Düzenlendi √
(Medyadaki Asya'nın çizdiği resim arkadaşlar. Temsili olarak. Okuyanlara teşekkür ederim. Yorum ve oylarınızı eksik etmeyin.)
"Evet anlıyorum.... Tamam... Teşekkür ederiz... İyi günler."
Kayra'nın sesiyle gözlerimi açtım. Telefonla konuşuyordu. Uyandığımı fark edince yanıma geldi ve yatağa oturdu.
Derin bir nefes alarak, "Doktorunla konuşuyordum. Tekrar konuşabilme ihtimalin için yeni bir şok geçirmen gerekiyormuş. Yani kesin değil ama etkili bir çözüm. Bunun iyi bir şey olmadığını biliyorum ama daha çabuk konuşabilmen için ikinci bir şok mecburmuş. " dedi sıkıntıyla.
Gözlerimi devirince devam etti, "Gördüğün kâbusları resimleyebilir misin? Harika bir çizim yeteneğinin olduğunu biliyorum. Aklında kalan bir kâbusu resimleyebilir misin?"
Söyledikleri korkmama neden olmuştu. Gördüğüm kâbuslar oldukça ürkütücüydü. Onları kalıcı hâle getirmek istemiyordum. Bunu yapamazdım. Kafamı hayır anlamında sallamaya başladım. Böyle bir şey yapmayacaktım.

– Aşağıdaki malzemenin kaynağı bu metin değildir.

(** * VIDEO_DOWNLOADER_BOT: the download-and-fit pipeline

    A shallow embedding of [video_downloader.py] (class [VideoDownloader]) and
    of the two handlers of [main.py] that drive it ([handle_url] and
    [download_and_send_video]), followed by the properties of the format
    filter, the ranking, the compression planner and the size checks.

    Conventions of the embedding:
    - a Python [float] is an IEEE 754 binary64 number, given by the
      Standard Library's executable specification [SpecFloat] at
      precision 53 and maximal exponent 1024;
    - a Python exception is a value of [exn]; code that can raise returns
      a [res]; code that also touches the disk, runs a process or talks
      to the chat runs in the monad [M] over a [world];
    - byte counts (file sizes, the size ceiling) are naturals ([N]);
      every other Python [int] is a [Z];
    - the values of floats are compared in the Standard Library's real
      numbers;
    - the external collaborators (yt-dlp, [subprocess.run], [json],
      [os.path.splitext], [urlparse]) are the fields of a record [tools]:
      every theorem quantifies over all of them. *)

From Stdlib Require Import ZArith NArith List String Ascii Bool Lia.
From Stdlib Require Import Sorting.Sorted Sorting.Permutation.
From Stdlib Require Import DecimalString.
From Stdlib Require Import Floats.SpecFloat.
From Stdlib Require Import Reals Lra.

Import ListNotations.

Open Scope Z_scope.

(** ** Python floats *)

Module PyFloat.

Definition prec : Z := 53.
Definition emax : Z := 1024.

Definition float := spec_float.

Definition fmul : float -> float -> float := SFmul prec emax.
Definition fdiv : float -> float -> float := SFdiv prec emax.

(** The correctly rounded double of an integer; an infinity when the
    integer is beyond the largest double. *)
Definition of_Z (z : Z) : float := binary_normalize prec emax z 0 false.

(** The literals [0.8] and [0.6] of the source: the doubles nearest to
    8/10 and 6/10. *)
Definition lit_0_8 : float := S754_finite false 7205759403792794 (-53).
Definition lit_0_6 : float := S754_finite false 5404319552844595 (-53).

Definition is_zero (f : float) : bool :=
  match f with S754_zero _ => true | _ => false end.

Definition is_finite (f : float) : bool :=
  match f with S754_zero _ | S754_finite _ _ _ => true | _ => false end.

(** [0 < f], as Python's [f > 0] on floats. *)
Definition is_positive (f : float) : bool :=
  SFltb (S754_zero false) f.

(** Truncation toward zero of a finite float (what [int(f)] returns). *)
Definition trunc (f : float) : option Z :=
  match f with
  | S754_zero _ => Some 0
  | S754_finite s m e => Some (cond_Zopp s (Z.shiftl (Zpos m) e))
  | _ => None
  end.

(** The mathematical floor of a finite float. *)
Definition floor (f : float) : option Z :=
  match f with
  | S754_zero _ => Some 0
  | S754_finite s m e => Some (Z.shiftl (cond_Zopp s (Zpos m)) e)
  | _ => None
  end.

End PyFloat.

Import PyFloat.

(** ** Exceptions and results *)

Inductive exn : Type :=
| ZeroDivisionError
| OverflowError
| ValueError
| KeyError
| OSError
| DownloadError.

Inductive res (A : Type) : Type :=
| Ok (a : A)
| Raise (e : exn).

Arguments Ok {A} a.
Arguments Raise {A} e.

Definition res_to_option {A : Type} (r : res A) : option A :=
  match r with Ok a => Some a | Raise _ => None end.

(** [float(n)] for an [int]: [OverflowError] when [n] is too large. *)
Definition py_float_of_int (n : Z) : res float :=
  let f := of_Z n in
  if is_finite f then Ok f else Raise OverflowError.

(** [int(f)]: truncation; [OverflowError] on an infinity and
    [ValueError] on a NaN. *)
Definition py_int (f : float) : res Z :=
  match f with
  | S754_infinity _ => Raise OverflowError
  | S754_nan => Raise ValueError
  | _ => match trunc f with Some z => Ok z | None => Raise ValueError end
  end.

(** [str(n)] and [f"{n}"] for an [int]. *)
Definition py_str_int (n : Z) : string :=
  NilZero.string_of_int (Z.to_int n).

(** ** Strings *)

Open Scope string_scope.

Definition lower_ascii (c : ascii) : ascii :=
  let n := nat_of_ascii c in
  if (Nat.leb 65 n && Nat.leb n 90)%bool then ascii_of_nat (n + 32) else c.

(** [s.lower()]. *)
Fixpoint lower (s : string) : string :=
  match s with
  | EmptyString => EmptyString
  | String c r => String (lower_ascii c) (lower r)
  end.

(** [needle in s]. *)
Fixpoint contains (needle s : string) : bool :=
  (prefix needle s ||
   match s with
   | EmptyString => false
   | String _ r => contains needle r
   end)%bool.

(** The text before the last ['.'] of [s], when [s] has one. *)
Fixpoint before_last_dot (s : string) : option string :=
  match s with
  | EmptyString => None
  | String c r =>
      match before_last_dot r with
      | Some h => Some (String c h)
      | None => if Ascii.eqb c "."%char then Some EmptyString else None
      end
  end.

(** [s.rsplit('.', 1)[0]]. *)
Definition rsplit_dot_head (s : string) : string :=
  match before_last_dot s with Some h => h | None => s end.

(** [os.path.join(a, b)] on POSIX paths. *)
Definition os_path_join (a b : string) : string :=
  if prefix "/" b then b
  else if (String.eqb a "" || String.eqb (substring (String.length a - 1) 1 a) "/")%bool
       then a ++ b
       else a ++ "/" ++ b.

(** Truthiness of [d.get(key)] for a string value: present and non-empty. *)
Definition truthy_str (s : option string) : bool :=
  match s with
  | Some (String _ _) => true
  | _ => false
  end.

(** ** Format metadata *)

(** One entry of [info['formats']], with the fields and the types of the
    specification's MediaFormat: a key that the dictionary lacks is
    [None], a key it has holds a value of the type given here;
    [format_id] is always present. *)
Record MediaFormat : Type := {
  format_id : string;
  vcodec : option string;
  url : option string;
  format_note : option string;
  height : option Z;
  filesize : option N;
  ext : option string
}.

(** [duration] of the extractor's report: an [int] or a [float]. *)
Inductive pynum : Type :=
| PyInt (n : Z)
| PyFloat (f : float).

Record VideoInfo : Type := {
  title : option string;
  duration : option pynum;
  uploader : option string;
  formats : option (list MediaFormat)
}.

Definition option_default {A : Type} (d : A) (o : option A) : A :=
  match o with Some a => a | None => d end.

(** [fmt.get('height', 0)]. *)
Definition height_or_0 (fmt : MediaFormat) : Z :=
  option_default 0%Z (height fmt).

(** [VideoDownloader._is_format_downloadable]. *)
Definition _is_format_downloadable (fmt : MediaFormat) : bool :=
  if match vcodec fmt with Some v => String.eqb v "none" | None => false end
  then false
  else if negb (truthy_str (url fmt)) then false
  else
    let note := option_default "" (format_note fmt) in
    if (negb (String.eqb note "") && contains "unavailable" (lower note))%bool
    then false
    else
      let h := height_or_0 fmt in
      if ((h >? 0) && (h <? 144))%bool%Z then false
      else if match filesize fmt with Some 0%N => true | _ => false end
      then false
      else true.

(** The loop of [extract_info] that builds [valid_formats]. *)
Definition valid_formats (fmts : list MediaFormat) : list MediaFormat :=
  filter _is_format_downloadable fmts.

(** ** The world *)

(** A button of the inline keyboard. *)
Record button : Type := {
  button_text : string;
  callback_data : string
}.

(** The texts the bot shows, by what they say. *)
Inductive message : Type :=
| MsgInvalidUrl
| MsgProcessing
| MsgExtractError
| MsgNotAvailable
| MsgSelectQuality (info_text : string)
| MsgProcessFailed (e : exn)
| MsgDownloading
| MsgDownloadFailed
| MsgCompressing
| MsgCompressionFailed
| MsgUploading
| MsgDownloadError (e : exn).

(** What a run does to the outside, in order. *)
Inductive event : Type :=
| EvRun (cmd : list string)
    (** [subprocess.run(cmd, ...)] was called *)
| EvDiv (divisor : float)
    (** a float division was evaluated with this divisor *)
| EvReply (text : message)
    (** [update.message.reply_text] *)
| EvEdit (text : message) (keyboard : option (list button))
    (** [status_message.edit_text] *)
| EvDownload (url format_id : string)
    (** yt-dlp was asked to download *)
| EvSendVideo (path : string)
    (** [context.bot.send_video] *)
| EvDeleteStatus.
    (** [status_message.delete] *)

Definition filesystem := string -> option N.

Endişeyle, "Sakin ol. Tamam istemiyorsan çizmeyebilirsin." dedi.
Komidinin üstünden telefonumu alıp mesajlara tıkladım ve kısa mesaj yazdım.
Kayra, elinde tuttuğu telefondan mesaj sesi gelince önce bana baktı sonra mesajı açıp sesli okudu, "Korkuyorum."
Eliyle alnını ovdu ve sıkıntıyla iç geçirip, "Zaten korktuğun için bu haldesin Asya, sen bu kadar güçsüz olamazsın."
Bir mesaj daha çektim;
-Ben sen değilim, demir adam. Ben bir pamuk prenseste değilim. Ben her şeyden korkan küçük bir çocuğum ve hiçbir iyi özelliğim yok.-
Mesajı okuduktan sonra gözleri umutla parladı ve, "Yanılıyorsun, dünyanın en değerli şeyine sahipsin, safir gözlere." dedi.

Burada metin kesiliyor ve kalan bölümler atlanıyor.